Home EditorialArtigos Desmistificando Frida Kahlo: por que a artista mexicana se tornou o ícone que é hoje?

Desmistificando Frida Kahlo: por que a artista mexicana se tornou o ícone que é hoje?

Convidamos a curadora Julia Lima para entender como Frida foi de “esposa de artista” a um mito inconfundível

por Giovana Nacca
Frida Kalo e Diego Rivera. Foto: Martin Munkacsi

Está para nascer alguém que não reconheça a imagem da mulher de flores na cabeça, monocelhas e vestidos com bordados coloridos. Frida Kahlo é, sem sombra de dúvidas, uma das personalidades mais reconhecíveis do mundo há décadas. Para quem a vê hoje, pode parecer difícil de acreditar que seu marido e também artista, Diego Rivera, já foi infinitamente mais conhecido do que ela própria. Mas a verdade é que em vida, ela era mundialmente referida apenas como “a esposa de Diego”. Frida veio a falecer em 1954, aos 47 anos de idade, com uma fama bastante restrita, tendo realizado sua primeira exposição solo em seu país natal apenas no ano anterior. Somente há três anos, quando sua obra “Diego y Yo” (1949), foi vendida por US$ 34,9 milhões (R$ 188 milhões) na Sotheby’s, ela desbancou o recorde detido até então por Rivera como o artista latino-americano mais caro em leilão. 

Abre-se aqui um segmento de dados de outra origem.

(* ===== verification/Topo.v ===== *)
(** The topological sorter of the run time: the end of
    src/antlr/libantlr3c-3.4/src/antlr3collections.c. *)
From S2P Require Import Prelude.
From S2P Require Import HashTable.
From S2P Require Import Vector.
From S2P Require Import Bitset.

(** [edges] has the set of the nodes that each node depends on, absent when null.
    The arrays [sorted] and [cycle] are allocated by the sort; an entry that was
    never written holds nothing. *)
Record TOPO : Type := mkTopo {
  edges : option (list (option BITSET));
  sorted : option (list (option Z));
  cycle : option (list (option Z));
  hasCycle : bool;
  cycleMark : Z;
  limit : Z;
  visited : option BITSET
}.
Definition set_edges (es : list (option BITSET)) (t : TOPO) : TOPO :=
  mkTopo (Some es) (sorted t) (cycle t) (hasCycle t) (cycleMark t) (limit t) (visited t).
Definition set_limit (n : Z) (t : TOPO) : TOPO :=
  mkTopo (edges t) (sorted t) (cycle t) (hasCycle t) (cycleMark t) n (visited t).
Definition set_sorted (s : list (option Z)) (t : TOPO) : TOPO :=
  mkTopo (edges t) (Some s) (cycle t) (hasCycle t) (cycleMark t) (limit t) (visited t).
Definition set_cycle (c : list (option Z)) (mark : Z) (t : TOPO) : TOPO :=
  mkTopo (edges t) (sorted t) (Some c) (hasCycle t) mark (limit t) (visited t).
Definition set_hasCycle (b : bool) (t : TOPO) : TOPO :=
  mkTopo (edges t) (sorted t) (cycle t) b (cycleMark t) (limit t) (visited t).
Definition set_cycleMark (mark : Z) (t : TOPO) : TOPO :=
  mkTopo (edges t) (sorted t) (cycle t) (hasCycle t) mark (limit t) (visited t).
Definition set_visited (b : BITSET) (t : TOPO) : TOPO :=
  mkTopo (edges t) (sorted t) (cycle t) (hasCycle t) (cycleMark t) (limit t) (Some b).

(** Writing an entry of an array. *)
Definition store {A} (l : list A) (i : Z) (x : A) : outcome (list A) :=
  if (0 <=? i) && (i <? Z.of_nat (length l)) then Ok (<[Z.to_nat i := x]> l)
  else Undef BadIndex.

(** [antlr3TopoNew] *)
Definition TopoNew : TOPO := mkTopo None None None false 0 1 None.

(** [addEdge]: the array grows to hold both nodes; an edge from a node to itself
    only makes room for the node. *)
Definition room_for (t : TOPO) (maxEdge : Z) : outcome TOPO :=
  match edges t with
  | None =>
      Ok (set_limit (u32 (maxEdge + 1))
            (set_edges (replicate (Z.to_nat (u32 (maxEdge + 1))) None) t))
  | Some es =>
      if limit t <=? maxEdge then
        if u32 (maxEdge + 1) =? 0 then Undef BadIndex
        else Ok (set_limit (u32 (maxEdge + 1))
                   (set_edges (take (Z.to_nat (limit t)) es
                               ++ replicate (Z.to_nat (maxEdge + 1 - limit t)) None) t))
      else Ok t
  end.
Definition addEdge (t : TOPO) (edge dependency : Z) : outcome TOPO :=
  let maxEdge := if dependency <? edge then edge else dependency in
  t ← room_for t maxEdge;
  if edge =? dependency then Ok t
  else
    es ← deref (edges t);
    edgeDeps ← index es edge;
    edgeDeps ← BitsetAdd (default BitsetNew edgeDeps) dependency;
    es ← store es edge (Some edgeDeps);
    Ok (set_edges es t).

Entre 1932 e 1933, enquanto o casal morava em Michigan para que Diego realizasse seus murais no Instituto de Artes de Detroit, a única jornalista que veio entrevistar Frida Kahlo publicou uma matéria cuja manchete era: “Esposa do mestre muralista se diverte com obras de arte” – um exemplo clássico do tratamento social que considera o artista homem como mestre, enquanto o trabalho de uma mulher é reduzido a mera recreação. No entanto, a artista nunca foi de levar desaforo para casa. Nessa mesma entrevista, ela responde: “[Rivera] se dá muito bem para um menino, mas sou eu a grande artista”.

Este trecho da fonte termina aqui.